Yes, Vivian, Defunding NPR Will Reduce the Deficits

Call it the NPR Walk-Back.

A politician or commentator defending National Public Radio against its latest transgression — be it the firing and slandering of veteran journalist Juan Williams or the denigration of nearly everyone who doesn’t live on the East or West Coast — will say that Congress should just drop its concern with the network because it only gets a teeny tiny portion of its budget from the federal government.

One of the most revealing moments in the video made by James O’Keefe’s fake charity was when now-former NPR Foundation President Ron Schiller said, “It is very clear that we would be better off in the long run without Federal funding.”

But when proclamations like this lead to the inevitable question of why, at a time when deficits are a paramount public concern, should we continue to fund a network that could, according to its executives and supporters, stand on its own, the walk-back begins.

First they say that America must fund public broadcasting because it symbolizes a commitment to what they view as public education. In defending the President’s proposed $31 million increase (!!) in annual funding — from $420 million to $451 million — for NPR’s funder the Corporation for Public Broadcasting, new White House Press Secretary Jay Carney explained that both NPR and the CPB “are worthwhile and important priorities” to the White House.

Then the claim is made that eliminating funding for public broadcasting won’t make a dent in the deficit. This argument, however, was soundly rejected by none other than the president’s own deficit reduction commission led by moderate Republican Alan Simpson and Democrat Erskine Bowles.

Noting that “the current CPB funding level is the highest it has ever been,” the commission   Co-Chairs’ Proposal estimates that eliminating funding to public broadcasting — from the CPB and other agencies — would save $500 million a year. That’s $5 billion over ten years. An argument that eliminating funding for public broadcasting doesn’t matter because spending is small compared to that on Social Security is really the same argument used against eliminating any earmark or discretionary spending for this reason. The answer is that the government needs to cut every slab of pork it can to make the whole hog thinner.

Then there is the “insignia” argument. This is that funding from the federal government opens the door to private funding. This is to some extent true, but it is all the more reason for defunding NPR and public broadcasting. On Monday, two days before the NPR board accepted her resignation as CEO, Vivian Schiller made statements in a speech to the National Press Club that were almost as revealing as what O’Keefe caught Ron Schiller (no relation) saying to the fake charity.

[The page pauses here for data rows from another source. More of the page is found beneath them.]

(* ===== verification/Overflow.v ===== *)
(** * Overflow chains and compaction ([src/pager/pagefile.rs],
    [src/pager/overflow_stream.rs])

    A value too big for its page is cut into chunks, one per overflow page;
    each page starts with a header that names the next page in 32 bits.  The
    CRC-32 of [crc32fast] is the parameter [crc32].  A call that makes
    several pager calls draws the environment [es i] for its [i]-th. *)
From stdpp Require Import sorting.
From S2P Require Import Prelude Types Vfs PagerConfig Page Cache PagerMeta Pager.

Module Overflow.
Import Pager.

Section Ops.
Context {F : Type} `{FileOps F} `{Codecs}.
Variable map_order : gmap PageId PageId -> list (PageId * PageId).
Variable crc32 : bytes -> Z.

Abbreviation M := (stateful (t F) PagerError).

Definition write_overflow_page (e : env) (page_id : PageId) (data : bytes) (next : option PageId)
    : M unit :=
  let header := OverflowPageHeader.new (from_option as_u32 0 next) (as_u32 (zlen data)) (crc32 data) in
  s ← gets id;
  write_page e (make_page (config s) page_id PageType.Overflow 0
                  (OverflowPageHeader.to_bytes header ++ data)).

Definition link_overflow_pages (e e' : env) (from_page_id to_page_id : PageId) : M unit :=
  page ← read_page e from_page_id;
  h ← lift (OverflowPageHeader.from_bytes (Page.data page));
  data ← lift (slice OverflowPageHeader.SIZE (zlen (Page.data page)) (Page.data page));
  s ← gets id;
  write_page e' (make_page (config s) from_page_id PageType.Overflow 0
    (OverflowPageHeader.to_bytes
       (OverflowPageHeader.mk (OverflowPageHeader.magic h) (as_u32 to_page_id)
          (OverflowPageHeader.data_length h) (OverflowPageHeader.checksum h)) ++ data)).

Definition page_data_size (c : PagerConfig.t) : Z :=
  PageSize.data_size (PagerConfig.page_size c) - OverflowPageHeader.SIZE.
Definition div_ceil (a b : Z) : Z := (a + b - 1) / b.

Fixpoint allocate_pages (es : nat -> env) (i n : nat) : M (list PageId) :=
  match n with
  | O => mret []
  | S n =>
      page_id ← allocate_page map_order (es i) PageType.Overflow;
      rest ← allocate_pages es (S i) n;
      mret (page_id :: rest)
  end.

(** The loop that writes chunk [i] and those behind it to [page_ids]. *)
Fixpoint write_chunks (es : nat -> env) (size : Z) (data : bytes) (i : nat) (page_ids : list PageId)
    : M unit :=
  match page_ids with
  | [] => mret tt
  | page_id :: rest =>
      chunk ← lift (slice (Z.of_nat i * size) (Z.min ((Z.of_nat i + 1) * size) (zlen data)) data);
      _ ← write_overflow_page (es i) page_id chunk (head rest);
      write_chunks es size data (S i) rest
  end.

(** The allocations draw from [es], the writes from [es']. *)
Definition allocate_overflow_chain (es es' : nat -> env) (data : bytes) : M (list PageId) :=
  if zlen data =? 0 then mret []
  else
    s ← gets id;
    let size := page_data_size (config s) in
    page_ids ← allocate_pages es 0 (Z.to_nat (div_ceil (zlen data) size));
    _ ← write_chunks es' size data 0 page_ids;
    mret page_ids.

(** An overflow page is read and checked: its data and the next page. *)
Definition expect_overflow (page : Page.t) : outcome PagerError unit :=
  ensure (bool_decide (Page.page_type page = PageType.Overflow))
    (PagerInternalError "Expected overflow page").
Definition next_of (h : OverflowPageHeader.t) : option PageId :=
  if OverflowPageHeader.is_last h then None else Some (OverflowPageHeader.next_page_id h).

Definition load_overflow_page (e : env) (page_id : PageId) : M (bytes * option PageId) :=
  page ← read_page e page_id;
  _ ← lift (expect_overflow page);
  h ← lift (OverflowPageHeader.from_bytes (Page.data page));
  let data_start := OverflowPageHeader.SIZE in
  let data_end := data_start + OverflowPageHeader.data_length h in
  _ ← lift (ensure (data_end <=? zlen (Page.data page))
              (PagerInternalError "Overflow page data length exceeds page size"));
  data ← lift (slice data_start data_end (Page.data page));
  _ ← lift (ensure (crc32 data =? OverflowPageHeader.checksum h)
              (PagerInternalError "Overflow page checksum mismatch"));
  mret (data, next_of h).

(** The loops over a chain; [None] is running out of [fuel], the pages of
    the chain: a chain that comes back to a page is followed for ever. *)
Fixpoint read_loop (es : nat -> env) (fuel i : nat) (result : bytes) (current : PageId)
    : M (option bytes) :=
  match fuel with
  | O => mret None
  | S fuel =>
      x ← load_overflow_page (es i) current;
      match x.2 with
      | None => mret (Some (result ++ x.1))
      | Some next => read_loop es fuel (S i) (result ++ x.1) next
      end
  end.
Definition read_overflow_chain (es : nat -> env) (fuel : nat) (first_page_id : PageId) : M (option bytes) :=
  read_loop es fuel 0 [] first_page_id.

(** The reads draw from [es], the frees from [es']. *)
Fixpoint free_loop (es es' : nat -> env) (fuel i : nat) (current : PageId) : M (option unit) :=
  match fuel with
  | O => mret None
  | S fuel =>
      page ← read_page (es i) current;
      _ ← lift (expect_overflow page);
      h ← lift (OverflowPageHeader.from_bytes (Page.data page));
      let next := next_of h in
      _ ← free_page map_order (es' i) current;
      match next with
      | Some next_id => free_loop es es' fuel (S i) next_id
      | None => mret (Some tt)
      end
  end.
Definition free_overflow_chain (es es' : nat -> env) (fuel : nat) (first_page_id : PageId)
    : M (option unit) :=
  free_loop es es' fuel 0 first_page_id.

(** The number of pages freed. *)
Definition free_value_ref (es es' : nat -> env) (fuel : nat) (v : ValueRef.t) : M (option Z) :=
  match v with
  | ValueRef.Inline => mret (Some 0)
  | ValueRef.SinglePage page_id _ _ => _ ← free_page map_order (es' 0%nat) page_id; mret (Some 1)
  | ValueRef.OverflowChain first_page_id _ page_count =>
      r ← free_overflow_chain es es' fuel first_page_id;
      mret (match r with Some _ => Some page_count | None => None end)
  end.

(** Every reference is tried; the first error is the result. *)
Fixpoint free_all (es es' : nat -> nat -> env) (fuel k : nat) (l : list ValueRef.t) (total : Z)
    (error : option PagerError) : M (option Z) := fun s =>
  match l with
  | [] => match error with Some e => (Err e, s) | None => (Ok (Some total), s) end
  | v :: l =>
      match free_value_ref (es k) (es' k) fuel v s with
      | (Ok (Some n), s') => free_all es es' fuel (S k) l (total + n) error s'
      | (Ok None, s') => (Ok None, s')
      | (Err e, s') =>
          free_all es es' fuel (S k) l total (match error with Some e0 => Some e0 | None => Some e end) s'
      | (Panic, s') => (Panic, s')
      end
  end.
Definition free_value_refs (es es' : nat -> nat -> env) (fuel : nat) (l : list ValueRef.t) : M (option Z) :=
  free_all es es' fuel 0 l 0 None.
End Ops.
End Overflow.

(** ** Reading a chain through a buffer *)
Module OverflowChainStream.
Import Pager Overflow.

Record t : Type := mk {
  current_page_id : option PageId; total_length : Z; position : Z; buffer : bytes; buffer_pos : Z }.

Definition new (first_page_id : PageId) (total_length : Z) : t :=
  mk (Some first_page_id) total_length 0 [] 0.
Definition size_hint (st : t) : option Z := Some (total_length st).

Section Ops.
Context {F : Type} `{FileOps F} `{Codecs}.
Variable crc32 : bytes -> Z.

(** The stream and the pager behind it; [read] wraps the pager's errors in
    [TableError::Pager]. *)
Abbreviation SM := (stateful (t * Pager.t F) PagerError).

Definition load_next_page (e : env) : SM unit := fun '(st, s) =>
  match current_page_id st with
  | None => (Ok tt, (st, s))
  | Some page_id =>
      match load_overflow_page crc32 e page_id s with
      | (Ok (data, next), s') => (Ok tt, (mk next (total_length st) (position st) data 0, s'))
      | (Err x, s') => (Err x, (st, s'))
      | (Panic, s') => (Panic, (st, s'))
      end
  end.

(** The loop of [read]: [want] bytes of the caller's buffer are still free.
    Every round that does not leave the loop copies a byte, so [fuel] never
    ends it when it is at least [want]. *)
Fixpoint read_rounds (es : nat -> env) (fuel i : nat) (want : Z) : SM bytes :=
  match fuel with
  | O => mret []
  | S fuel =>
      x ← gets id;
      let st := x.1 in
      if (0 <? want) && (position st <? total_length st) then
        if (zlen (buffer st) <=? buffer_pos st) && bool_decide (current_page_id st = None) then mret []
        else
          _ ← (if zlen (buffer st) <=? buffer_pos st then load_next_page (es i) else mret tt);
          x ← gets id;
          let st := x.1 in
          if zlen (buffer st) =? 0 then mret []
          else
            let to_copy := Z.min (Z.min want (zlen (buffer st) - buffer_pos st))
                             (total_length st - position st) in
            bytes ← lift (slice (buffer_pos st) (buffer_pos st + to_copy) (buffer st));
            _ ← modify (fun x => (mk (current_page_id st) (total_length st) (position st + to_copy)
                                     (buffer st) (buffer_pos st + to_copy), x.2));
            rest ← read_rounds es fuel (S i) (want - to_copy);
            mret (bytes ++ rest)
      else mret []
  end.

(** [read] into a buffer of [n] bytes: the bytes copied. *)
Definition read (es : nat -> env) (n : Z) : SM bytes :=
  x ← gets id;
  if total_length x.1 <=? position x.1 then mret [] else read_rounds es (Z.to_nat n) 0 n.
End Ops.
End OverflowChainStream.

(** ** Compaction *)
Module Vacuum.
Import Pager.

Record VacuumPagerStats : Type := mkStats {
  pages_moved : Z; pages_truncated : Z; bytes_reclaimed : Z;
  file_size_before : Z; file_size_after : Z }.
Definition stats_new (file_size_before : Z) : VacuumPagerStats :=
  mkStats 0 0 0 file_size_before file_size_before.
Definition calculate_reclaimed (st : VacuumPagerStats) : VacuumPagerStats :=
  mkStats (pages_moved st) (pages_truncated st)
    (if file_size_after st <? file_size_before st then file_size_before st - file_size_after st
     else bytes_reclaimed st)
    (file_size_before st) (file_size_after st).

Section Ops.
Context {F : Type} `{FileOps F} `{Codecs}.
Variable map_order : gmap PageId PageId -> list (PageId * PageId).

Abbreviation M := (stateful (t F) PagerError).

Definition is_free (p : Page.t) : bool :=
  bool_decide (Page.page_type p = PageType.Free) || bool_decide (Page.page_type p = PageType.FreeList).

(** Pages [2 .. n + 1], from the last down. *)
Fixpoint scan_down (es : nat -> env) (n : nat) : M (option PageId) :=
  match n with
  | O => mret None
  | S n' =>
      let page_id := Z.of_nat n' + 2 in
      page ← read_page (es n) page_id;
      if negb (is_free page) then mret (Some page_id) else scan_down es n'
  end.
Definition find_highest_used_page (es : nat -> env) : M (option PageId) :=
  s ← gets id; scan_down es (Z.to_nat (total_pages s - 2)).

Definition set_page_id (p : Page.t) (id : PageId) : Page.t :=
  let h := Page.header p in
  Page.mk (PageHeader.mk id (PageHeader.page_type h) (PageHeader.compression h)
             (PageHeader.encryption h) (PageHeader.flags h) (PageHeader.uncompressed_size h)
             (PageHeader.compressed_size h) (PageHeader.virtual_page_id h)) (Page.data p).

Definition move_page (e e' : env) (from_page_id to_page_id : PageId) : M unit :=
  _ ← lift (ensure (negb (from_page_id =? to_page_id)) (PagerInternalError "Cannot move page to itself"));
  _ ← lift (ensure (negb ((from_page_id =? 0) || (from_page_id =? 1))) (InvalidPageId from_page_id));
  _ ← lift (ensure (negb ((to_page_id =? 0) || (to_page_id =? 1))) (InvalidPageId to_page_id));
  s ← gets id;
  let virtual_pages :=
    PageMapper.find_virtual_pages_for_physical map_order (page_mapper s) from_page_id in
  page ← read_page e from_page_id;
  _ ← write_page_to_disk e' 0 (set_page_id page to_page_id);
  _ ← modify (fun s =>
        set_mapper (foldl (fun m v => PageMapper.remap m v to_page_id) (page_mapper s) virtual_pages) s);
  write_page_to_disk e' 1 (make_page (config s) from_page_id PageType.Free 0 []).

(** The loop over the pages [base .. base + n - 1], from the last down, with
    the free pages that are left: the number of pages moved. *)
Fixpoint move_down (es es' : nat -> env) (base : Z) (n : nat) (free : list PageId) (moved : Z) : M Z :=
  match n with
  | O => mret moved
  | S n' =>
      let from_page_id := base + Z.of_nat n' in
      page ← read_page (es n) from_page_id;
      if is_free page then move_down es es' base n' free moved
      else
        match free with
        | to_page_id :: free =>
            _ ← move_page (es' (2 * n)%nat) (es' (2 * n + 1)%nat) from_page_id to_page_id;
            move_down es es' base n' free (moved + 1)
        | [] => mret moved
        end
  end.

Definition truncate_file (new_size : Z) : M unit :=
  _ ← on_file (set_size new_size); on_file sync_all.

Definition set_total_pages (n : Z) (b : Superblock.t) : Superblock.t :=
  Superblock.mk (Superblock.magic b) (Superblock.version b) n
    (Superblock.free_pages b) (Superblock.first_free_list_page b)
    (Superblock.last_free_list_page b) (Superblock.next_page_id b)
    (Superblock.transaction_counter b) (Superblock.last_checkpoint_lsn b)
    (Superblock.root_btree_page b) (Superblock.btree_row_count b) (Superblock.page_mapper_page b)
    (Superblock.page_mapper b).

(** [old_total - new_total] does not underflow: the highest used page is a
    page of the file. *)
Definition compact_and_truncate (e : env) (es es' es'' : nat -> env) : M VacuumPagerStats :=
  s ← gets id;
  size ← lift (match get_size (file s) with
               | Ok n => Ok n | Err x => Err (PagerVfsError x) | Panic => Panic end);
  highest ← find_highest_used_page es;
  match highest with
  | None => mret (stats_new size)
  | Some highest_used =>
      s ← gets id;
      let '(all_free_pages, l) := FreeList.snapshot_free_pages (free_list s) in
      _ ← modify (set_free_list l);
      let free_pages := merge_sort Z.le (filter (fun p => 2 <= p < highest_used) all_free_pages) in
      moved ← move_down es' es'' (highest_used + 1) (Z.to_nat (total_pages s - (highest_used + 1)))
                free_pages 0;
      let new_total_pages := highest_used + 1 in
      let new_file_size := new_total_pages * page_size s in
      _ ← truncate_file new_file_size;
      s ← gets id;
      let old_total := total_pages s in
      let b := set_total_pages new_total_pages (superblock s) in
      _ ← modify (set_superblock b);
      _ ← write_superblock map_order e b;
      mret (calculate_reclaimed
              (mkStats moved (old_total - new_total_pages) 0 size new_file_size))
  end.
End Ops.
End Vacuum.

“Modest as it is — government funding is critical because it allows taxpayers to leverage a small investment into a very large one,” Vivian Schiller said. “It is seed money. Station managers tell me that 10 percent plays a critical role in generating the other 90 percent that makes their broadcasts possible.”

Amazingly, Schiller used almost the exact language of conservative writer Seth Lipsky to describe the effect of the government’s funding of NPR and the TV network PBS (Public Broadcasting System). “Whatever the scale, seed capital from a credible investor is an enormous help to any effort,” Lipsky wrote in the Wall Street Journal in October.

Yet what Lipsky pointed out and Schiller overlooked is that when the government uses “seed capital” to pick winners, it inevitably picks losers. Competitors in “high-culture” productions, both for-profit and non-profit, are crowded out by their subsidized competitor. Lipsky, who spent more than two decades starting journalism ventures, wrote, “More than once I have been interrupted, while singing the song of quality journalism to a potential investor, to be asked, ‘Isn’t this already being done by public broadcasting?'”

French free-market economist Frederic Bastiat pointed out in the 19th century that government actions always leave some production “unseen” that could potentially improve a country’s standard of living. Who knows how many media innovations are “unseen” because funding for public broadcasting has tilted the playing field for independent media?

NPR’s recent actions, outrageous as they are, must never become the main argument conservative rely on to eliminate public broadcasting’s funding. Rather the outrages should exemplify a principled argument on the role of the state that has appeal for the Tea Party movement as well as independent voters. As Sen. Jim DeMint (R-S.C.), a leader in the battle against many types of wasteful spending, put it recently, “Big Bird doesn’t need the taxpayers to help him compete against the Nickelodeon cable channel’s Dora the Explorer.”